The climate of disbelief that existed among the larger American public about Hill’s testimony against Clarence Thomas played no small part in the Senate committee dismissing the case. But today the fact that the larger world is willing to believe the narratives of these women even decades after the incident is a significant change in American society.

Not only is the public believing the victims, but the organizations to which the perpetrators belong are taking action against them. The verdict and punishments were not meted out by a court of law, but by the very institutions that these sexual predators no doubt have helped build.

It is the general public that is now playing the pivotal role. Social media is directing the flow of events. In the Harvey case, it was not easy for the journalist to get the support of the traditional media houses initially to break his story. But as the hashtag #MeToo exploded on social media as a vehicle for individuals to share their stories, the traditional media had no option but to go with the dominant mood.

Will the Weinstein case have an impact on countries like India? We hear cases of police refusing to accept the complaint of a victim just a few hours after the incident. Rape survivors in India are exposed to victim-blaming behaviours or attitudes, the experience many liken to a “second rape", a phenomenon known as “secondary victimization".

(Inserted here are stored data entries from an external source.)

(* ===== verification/ArtNode.v ===== *)
(** Nodes of the radix tree of PACTree's search layer
    ([src/PRISM/lib/pactree/lib/PDL-ART/N.h], [N.cpp], [N4.cpp], [N16.cpp],
    [N48.cpp], [N256.cpp]).

    A node maps the next byte of a key to a child, in one of four layouts:
    up to 4 or 16 pairs in order of arrival, an index of 256 bytes into 48
    children, or 256 children.  A child is another node or a leaf, which is
    the pointer a key was inserted with, marked by bit 63.  Null children are
    words without an offset.

    The [countValues] word holds the number of slots handed out in its upper
    half and the number of children in its lower half.  Marking a pointer
    dirty has no effect in this version ([pptr.h]), so the loops that wait for
    clean pointers do not wait.  Cache-line flushes and the node's lock word
    are not modelled: every tree has one writer, the worker thread of its NUMA
    node. *)

From S2P Require Import Prelude NodeBits VersionedLock ListNode.

Local Open Scope Z_scope.

(** * Leaves *)

Definition isLeaf (n : Z) : bool := Z.land n (Z.shiftl 1 63) =? Z.shiftl 1 63.
Definition setLeaf (tid : Z) : Z := Z.lor tid (Z.shiftl 1 63).
Definition getLeaf (n : Z) : Z := Z.land n (Z.shiftl 1 63 - 1).

(** * Layout *)

Definition maxStoredPrefixLength : nat := 4.

(** [prefix] are the stored bytes; those past its end are uninitialised. *)
Record Prefix := MkPrefix { prefixCount : Z; prefix : list Z }.

Inductive nbody :=
  | N4 (keys children : list Z)
  | N16 (keys children : list Z)
  | N48 (childIndex children : list Z)
  | N256 (children : list Z).

Record anode := MkNode { n_level : Z; n_prefix : Prefix; countValues : Z; n_body : nbody }.

Definition emptyMarker : Z := 48.

Definition new_N4 (level : Z) (p : Prefix) : anode := MkNode level p 0 (N4 (replicate 4 0) (replicate 4 0)).
Definition new_N16 (level : Z) (p : Prefix) : anode := MkNode level p 0 (N16 (replicate 16 0) (replicate 16 0)).
Definition new_N48 (level : Z) (p : Prefix) : anode := MkNode level p 0 (N48 (replicate 256 emptyMarker) (replicate 48 0)).
Definition new_N256 (level : Z) (p : Prefix) : anode := MkNode level p 0 (N256 (replicate 256 0)).

Definition compactCount (n : anode) : Z := to_u16 (Z.shiftr (countValues n) 16).
Definition getCount (n : anode) : Z := to_u16 (countValues n).

Definition set_body (n : anode) (cv : Z) (b : nbody) : anode := MkNode (n_level n) (n_prefix n) (to_u32 cv) b.

(** [memcpy] of the stored part of a prefix of the given length. *)
Definition setPrefix (src : list Z) (length_ : Z) : res Prefix :=
  if 0 <? length_ then
    let k := Z.to_nat (Z.min length_ (Z.of_nat maxStoredPrefixLength)) in
    if bool_decide (k <= length src)%nat then Ok (MkPrefix length_ (take k src)) else Err Uninitialised
  else Ok (MkPrefix 0 []).

Definition set_prefix (n : anode) (p : Prefix) : anode := MkNode (n_level n) p (countValues n) (n_body n).

(** Array accesses. *)
Definition at_idx (l : list Z) (i : Z) : res Z := if 0 <=? i then of_option OutOfRange (l !! Z.to_nat i) else Err OutOfRange.
Definition store_idx (l : list Z) (i x : Z) : res (list Z) := _ ← at_idx l i; Ok (<[Z.to_nat i := x]> l).

Definition null (p : Z) : bool := getVaddr p =? 0.

(** [N16::flipSign] *)
Definition flipSign (keyByte : Z) : Z := Z.lxor keyByte 128.

(** * Insertion of a child; [None]: the node is full *)

Definition n4_insert (n : anode) (keys children : list Z) (key p : Z) : res (option anode) :=
  let cc := compactCount n in
  if cc =? 4 then Ok None
  else
    keys' ← store_idx keys cc key; children' ← store_idx children cc p;
    Ok (Some (set_body n (countValues n + (Z.shiftl 1 16 + 1)) (N4 keys' children'))).

Definition n16_insert (n : anode) (keys children : list Z) (key p : Z) : res (option anode) :=
  let cc := compactCount n in
  if cc =? 16 then Ok None
  else
    children' ← store_idx children cc p; keys' ← store_idx keys cc (flipSign key);
    Ok (Some (set_body n (countValues n + (Z.shiftl 1 16 + 1)) (N16 keys' children'))).

Definition n48_insert (n : anode) (childIndex children : list Z) (key p : Z) : res (option anode) :=
  let cc := compactCount n in
  if cc =? 48 then Ok None
  else
    children' ← store_idx children cc p; childIndex' ← store_idx childIndex key cc;
    Ok (Some (set_body n (countValues n + (Z.shiftl 1 16 + 1)) (N48 childIndex' children'))).

Definition n256_insert (n : anode) (children : list Z) (key p : Z) : res (option anode) :=
  children' ← store_idx children key p;
  Ok (Some (set_body n (countValues n + Z.shiftl 1 16) (N256 children'))).

Definition n_insert (n : anode) (key p : Z) : res (option anode) :=
  match n_body n with
  | N4 ks cs => n4_insert n ks cs key p
  | N16 ks cs => n16_insert n ks cs key p
  | N48 ix cs => n48_insert n ix cs key p
  | N256 cs => n256_insert n cs key p
  end.

(** [insert] calls whose result is not used. *)
Definition insert_ (n : anode) (key p : Z) : res anode := r ← n_insert n key p; Ok (default n r).

(** * Search for a child *)

(** Position of the first non-null child with the key, from [i] on. *)
Fixpoint find_child (ks cs : list Z) (k : Z) (i : Z) : option Z :=
  match ks, cs with
  | key :: ks', c :: cs' => if negb (null c) && (key =? k) then Some i else find_child ks' cs' k (i + 1)
  | _, _ => None
  end.

Definition n4_getChildPptr (keys children : list Z) (k : Z) : res Z :=
  match find_child keys children k 0 with Some i => at_idx children i | None => Ok 0 end.

(** The loop over the matches of the vector comparison; a round clears a bit. *)
Fixpoint match_loop (fuel : nat) (test : Z -> res bool) (bitfield : Z) : res (option Z) :=
  if bitfield =? 0 then Ok None
  else
    match fuel with
    | O => Err NoReturn
    | S fuel' =>
        let pos := bsf bitfield in
        t ← test pos;
        if (t : bool) then Ok (Some pos) else match_loop fuel' test (Z.lxor bitfield (Z.shiftl 1 pos))
    end.

Definition n16_getChildPptr (keys children : list Z) (k : Z) : res Z :=
  r ← match_loop 17 (fun pos => c ← at_idx children pos; key ← at_idx keys pos; Ok (negb (null c) && (key =? flipSign k)))
        (Z.land (cmpeq_mask keys (flipSign k)) (Z.shiftl 1 16 - 1));
  match r with Some pos => at_idx children pos | None => Ok 0 end.

Definition n48_getChildPptr (childIndex children : list Z) (k : Z) : res Z :=
  index ← at_idx childIndex k;
  if index =? emptyMarker then Ok 0 else at_idx children index.

Definition n256_getChildPptr (children : list Z) (k : Z) : res Z := at_idx children k.

Definition getChildPptr (n : anode) (k : Z) : res Z :=
  match n_body n with
  | N4 ks cs => n4_getChildPptr ks cs k
  | N16 ks cs => n16_getChildPptr ks cs k
  | N48 ix cs => n48_getChildPptr ix cs k
  | N256 cs => n256_getChildPptr cs k
  end.

Definition getChild (n : anode) (k : Z) : res Z := p ← getChildPptr n k; Ok (getVaddr p).

(** * Replacing a child *)

Definition n4_change (n : anode) (keys children : list Z) (key val : Z) : res anode :=
  let cc := Z.to_nat (compactCount n) in
  match find_child (take cc keys) (take cc children) key 0 with
  | Some i => children' ← store_idx children i val; Ok (MkNode (n_level n) (n_prefix n) (countValues n) (N4 keys children'))
  | None => Err AssertFailure
  end.

Definition n16_getChildPos (n : anode) (keys children : list Z) (k : Z) : res (option Z) :=
  match_loop 17 (fun pos => c ← at_idx children pos; Ok (negb (null c)))
    (Z.land (cmpeq_mask keys (flipSign k)) (Z.shiftl 1 (compactCount n) - 1)).

Definition n16_change (n : anode) (keys children : list Z) (key val : Z) : res anode :=
  childPos ← n16_getChildPos n keys children key;
  match childPos with
  | Some pos => children' ← store_idx children pos val; Ok (MkNode (n_level n) (n_prefix n) (countValues n) (N16 keys children'))
  | None => Err AssertFailure
  end.

Definition n48_change (n : anode) (childIndex children : list Z) (key val : Z) : res anode :=
  index ← at_idx childIndex key;
  _ ← assert_ (negb (index =? emptyMarker));
  children' ← store_idx children index val;
  Ok (MkNode (n_level n) (n_prefix n) (countValues n) (N48 childIndex children')).

Definition n256_change (n : anode) (children : list Z) (key val : Z) : res anode :=
  children' ← store_idx children key val; Ok (MkNode (n_level n) (n_prefix n) (countValues n) (N256 children')).

Definition change (n : anode) (key val : Z) : res anode :=
  match n_body n with
  | N4 ks cs => n4_change n ks cs key val
  | N16 ks cs => n16_change n ks cs key val
  | N48 ix cs => n48_change n ix cs key val
  | N256 cs => n256_change n cs key val
  end.

(** * Copying to a larger node *)

(** The pairs a copy inserts, in order. *)
Definition n4_pairs (n : anode) (keys children : list Z) : list (Z * Z) :=
  filter (fun kc => null kc.2 = false) (take (Z.to_nat (compactCount n)) (zip keys children)).

Definition n16_pairs (n : anode) (keys children : list Z) : list (Z * Z) :=
  filter (fun kc => null kc.2 = false) (take (Z.to_nat (compactCount n)) (zip (flipSign <$> keys) children)).

Definition n48_pairs (childIndex children : list Z) : list (Z * Z) :=
  omap (fun '(i, ix) => if ix =? emptyMarker then None else (fun c => (i, c)) <$> (children !! Z.to_nat ix))
    (zip (Z.of_nat <$> seq 0 256) childIndex).

Definition n256_pairs (children : list Z) : list (Z * Z) :=
  filter (fun kc => null kc.2 = false) (zip (Z.of_nat <$> seq 0 256) children).

Definition pairs (n : anode) : list (Z * Z) :=
  match n_body n with
  | N4 ks cs => n4_pairs n ks cs
  | N16 ks cs => n16_pairs n ks cs
  | N48 ix cs => n48_pairs ix cs
  | N256 cs => n256_pairs cs
  end.

Fixpoint insert_all (l : list (Z * Z)) (n : anode) : res anode :=
  match l with
  | [] => Ok n
  | (k, c) :: l' => n' ← insert_ n k c; insert_all l' n'
  end.

Definition copyTo (n target : anode) : res anode := insert_all (pairs n) target.

(** * Some child, the smallest, the largest *)

Fixpoint any_child (cs : list Z) (anyChild : Z) : Z :=
  match cs with
  | [] => anyChild
  | c :: cs' =>
      let rawChild := getVaddr c in
      if rawChild =? 0 then any_child cs' anyChild
      else if isLeaf rawChild then rawChild else any_child cs' rawChild
  end.

Definition getAnyChild (n : anode) : Z :=
  match n_body n with
  | N4 _ cs | N16 _ cs | N48 _ cs | N256 cs => any_child cs 0
  end.

(** The scan of the small nodes for the smallest key from [start] on, and for
    the largest up to [end_]. *)
Fixpoint smallest_loop (kcs : list (Z * Z)) (start minKey child : Z) : Z :=
  match kcs with
  | [] => child
  | (key, c) :: kcs' =>
      if (start <=? key) && (key <=? minKey) && negb (null c) then smallest_loop kcs' start key (getVaddr c)
      else smallest_loop kcs' start minKey child
  end.

Fixpoint largest_loop (kcs : list (Z * Z)) (end_ maxKey child : Z) : Z :=
  match kcs with
  | [] => child
  | (key, c) :: kcs' =>
      if (key <=? end_) && (maxKey <=? key) && negb (null c) then largest_loop kcs' end_ key (getVaddr c)
      else largest_loop kcs' end_ maxKey child
  end.

(** The first non-null child of the large nodes along a sequence of bytes. *)
Fixpoint first_child (n : anode) (bs : list Z) : res Z :=
  match bs with
  | [] => Ok 0
  | b :: bs' => c ← getChild n b; if c =? 0 then first_child n bs' else Ok c
  end.

Definition getSmallestChild (n : anode) (start : Z) : res Z :=
  match n_body n with
  | N4 ks cs => Ok (smallest_loop (zip ks cs) start 255 0)
  | N16 ks cs => Ok (smallest_loop (take (Z.to_nat (compactCount n)) (zip (flipSign <$> ks) cs)) start 255 0)
  | N48 _ _ | N256 _ => first_child n (Z.of_nat <$> seq (Z.to_nat start) (256 - Z.to_nat start))
  end.

Definition getLargestChild (n : anode) (end_ : Z) : res Z :=
  match n_body n with
  | N4 ks cs => Ok (largest_loop (zip ks cs) end_ 0 0)
  | N16 ks cs => Ok (largest_loop (take (Z.to_nat (compactCount n)) (zip (flipSign <$> ks) cs)) end_ 0 0)
  | N48 _ _ | N256 _ => first_child n (reverse (Z.of_nat <$> seq 0 (S (Z.to_nat end_))))
  end.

It might take a long time for the police and judiciary to change their attitudes and reactions to sexual harassment. Hope rests with the individual organizations that receive complaints from victims of sexual harassment. The initial reactions of some of the institutions whose faculty have figured in the Indian version of the #MeToo campaign have been that there has been no official complaint against them so far. But this is not the end of it. The very fact that many women were willing to talk openly about the harassment itself is a good beginning. Appropriate action against the accused, as it happened in the US, will create an avalanche in India too.

But there is no doubt that the men in power will no longer indulge in sexual harassment with absolute disdain for the victim. They will think twice before taking sexual advantage of a subordinate. This is the beginning of the end of male hegemony.

Biju Dominic is the chief executive officer of Final Mile Consulting, a behaviour architecture firm.